All these are based on percentages of confirmed cases? It doesn't seem like they're accounting for cases that never come in and get tested, so it's probably actually lower. That's basically impossible to eatate at this point. The flu has been around long enough that they can make educated guesses.
The percentages you are seeing are coming from dashboards that are only counting confirmed cases. The dashboards are not trying to predict the final CFR, they are simply tallying the currently known CFR. This is not an estimate or a prediction for how things will turn out. It’s the epidemiologists that estimate what the real CFR might end up being, and there are plenty of data points that can help them get a decent estimate.
A big debate is how many asymptomatic/mild cases are not being counted as confirmed cases. One way to figure this out - find out the how the virus affects large groups of people that are randomly tested, where testing criteria isn’t based on a person developing symptoms. So imagine a case where 10k people were exposed to a confirmed case, and that same day we take all 10k people and start testing and monitoring. If we find 5000 confirmed cases, we check after 6-8 weeks, how many of them never develop any symptoms? How many have mild symptoms, and how many are hospitalized or die? If the rate is 80% mild/no symptoms, 20% severe/2% die, then we can apply that rate to completed cases to see how many cases we missed. If the completed numbers are showing 40% severe cases, we know we’re likely missing half the milder cases, and can adjust the CFR by half to 1.7%. But if the ratio is 25% severe cases, then we are not missing much, and the estimated CFR will only be lowered to 2.7%. (Obviously this is a simplified explanation as experts will be adjusting for age, health conditions, and other factors).

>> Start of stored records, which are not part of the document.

(** The handler fails at the request number [n + 2] of an event, and
    the next run processes the event again without a failure. *)
Lemma retry_after_failed_request (n : nat) (ev : DecodedEvent) (now1 now2 : Z)
    (w : world) :
  (n <= 2)%nat ->
  valid_args isAddress (ev_args ev) = true ->
  faults w = (false :: repeat false n ++ [true])%list ->
  exists w1 w2 : world,
    handleSharesPurchased isAddress ev now1 w = Threw NetworkError w1
    /\ handleSharesPurchased isAddress ev now2 w1 = Done tt w2
    /\ blockchain_events (database w2)
       = blockchain_events (handled ev now1 (database w))
    /\ properties (database w2)
       = map (decrement_available (tokenId (ev_args ev))
                (if Nat.eqb n 0 then amount (ev_args ev)
                 else amount (ev_args ev) + amount (ev_args ev)))
             (properties (database w))
    /\ user_portfolio (database w2)
       = upsert_holding (toLowerCase (buyer (ev_args ev))) (tokenId (ev_args ev))
                        (amount (ev_args ev)) now2 (user_portfolio (database w))
    /\ indexer_state (database w2) = indexer_state (database w).
Proof.
  intros Hn Hvalid Hf.
  destruct (handler_fails_after_insert isAddress n ev now1 w [] Hn Hvalid Hf)
    as [w1 [R [E [P [U [S F]]]]]].
  exists w1. eexists. split; [exact R |].
  split; [apply handler_calm; assumption |].
  simpl. rewrite U, S, P.
  split.
  - rewrite insert_recorded; [exact E |].
    rewrite E. apply (recorded_insert_self (raw_event "SharesPurchased" ev now1)).
  - split; [| split; reflexivity].
    destruct (Nat.eqb n 0); [reflexivity |].
    rewrite map_map. apply map_ext. intros p. apply decrement_twice.
Qed.

(** X5. "Scenario 2: Database Write Fails" ends as the notes say when
    the write that failed is the update of [properties]: after the
    next run, in which [storeEvent] skips the duplicate and the updates
    go through, the application tables are those of one application of
    the event, and the raw event log holds the row stored by the first
    run. *)
Theorem scenario_2_recovers (ev : DecodedEvent) (now1 now2 : Z) (w : world) :
  valid_args isAddress (ev_args ev) = true ->
  faults w = [false; true] ->
  exists w1 w2 : world,
    handleSharesPurchased isAddress ev now1 w = Threw NetworkError w1
    /\ handleSharesPurchased isAddress ev now2 w1 = Done tt w2
    /\ derived (database w2) = derived (handled ev now2 (database w))
    /\ blockchain_events (database w2)
       = blockchain_events (handled ev now1 (database w))
    /\ indexer_state (database w2) = indexer_state (database w).
Proof.
  intros Hvalid Hf.
  destruct (retry_after_failed_request 0 ev now1 now2 w (le_0_n 2) Hvalid Hf)
    as [w1 [w2 [R1 [R2 [E [P [U S]]]]]]].
  exists w1, w2. split; [exact R1 |]. split; [exact R2 |].
  split; [| split; assumption].
  unfold derived. rewrite P, U. reflexivity.
Qed.

(** X6. When the request that fails comes after the update of
    [properties] (the lookup of the holding, or its write), the next
    run does not recover the state of one application: the available
    shares of the token have been decremented twice, by [amount +
    amount], while the holding is credited once. *)
Theorem retry_decrements_twice (n : nat) (ev : DecodedEvent) (now1 now2 : Z)
    (w : world) :
  (1 <= n <= 2)%nat ->
  valid_args isAddress (ev_args ev) = true ->
  faults w = (false :: repeat false n ++ [true])%list ->
  exists w1 w2 : world,
    handleSharesPurchased isAddress ev now1 w = Threw NetworkError w1
    /\ handleSharesPurchased isAddress ev now2 w1 = Done tt w2
    /\ properties (database w2)
       = map (decrement_available (tokenId (ev_args ev))
                                  (amount (ev_args ev) + amount (ev_args ev)))
             (properties (database w))
    /\ user_portfolio (database w2)
       = upsert_holding (toLowerCase (buyer (ev_args ev))) (tokenId (ev_args ev))
                        (amount (ev_args ev)) now2 (user_portfolio (database w)).
Proof.
  intros [Hn1 Hn2] Hvalid Hf.
  destruct (retry_after_failed_request n ev now1 now2 w Hn2 Hvalid Hf)
    as [w1 [w2 [R1 [R2 [E [P [U S]]]]]]].
  exists w1, w2. split; [exact R1 |]. split; [exact R2 |].
  split; [| exact U].
  rewrite P. destruct n as [| n]; [lia | reflexivity].
Qed.

End Retry.

Lemma scenario_2_recovers_witness :
  exists w1 w2 : world,
    handleSharesPurchased isHexAddress purchase1 1000 second_request_fails
    = Threw NetworkError w1
    /\ handleSharesPurchased isHexAddress purchase1 1005 w1 = Done tt w2
    /\ derived (database w2)
       = ([mkProperty 1 90], [mkPortfolio (toLowerCase alice) 1 10 1005]).
Proof.
  destruct (scenario_2_recovers isHexAddress purchase1 1000 1005 second_request_fails)
    as [w1 [w2 [R1 [R2 [D _]]]]].
  - vm_compute. reflexivity.
  - reflexivity.
  - exists w1, w2. split; [exact R1 |]. split; [exact R2 |].
    rewrite D. vm_compute. reflexivity.
Defined.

Where might we find significant testing not based on symptoms? South Korea is testing the entire church cult consisting of 210k members. We might need to be patient until all this data is ready, but regardless it’s too early to say what the final CFR will be.
One last thing - the experts provided estimates of about 8% CFR for SARS during that outbreak but, that number was actually revised upwards to 10% after everything was over. Which means the experts overestimated the amount of unconfirmed cases. When we see expert estimates of 1-3% CFR, they’re already basing that on their estimate of unconfirmed cases. No need to adjust and reduce their numbers further.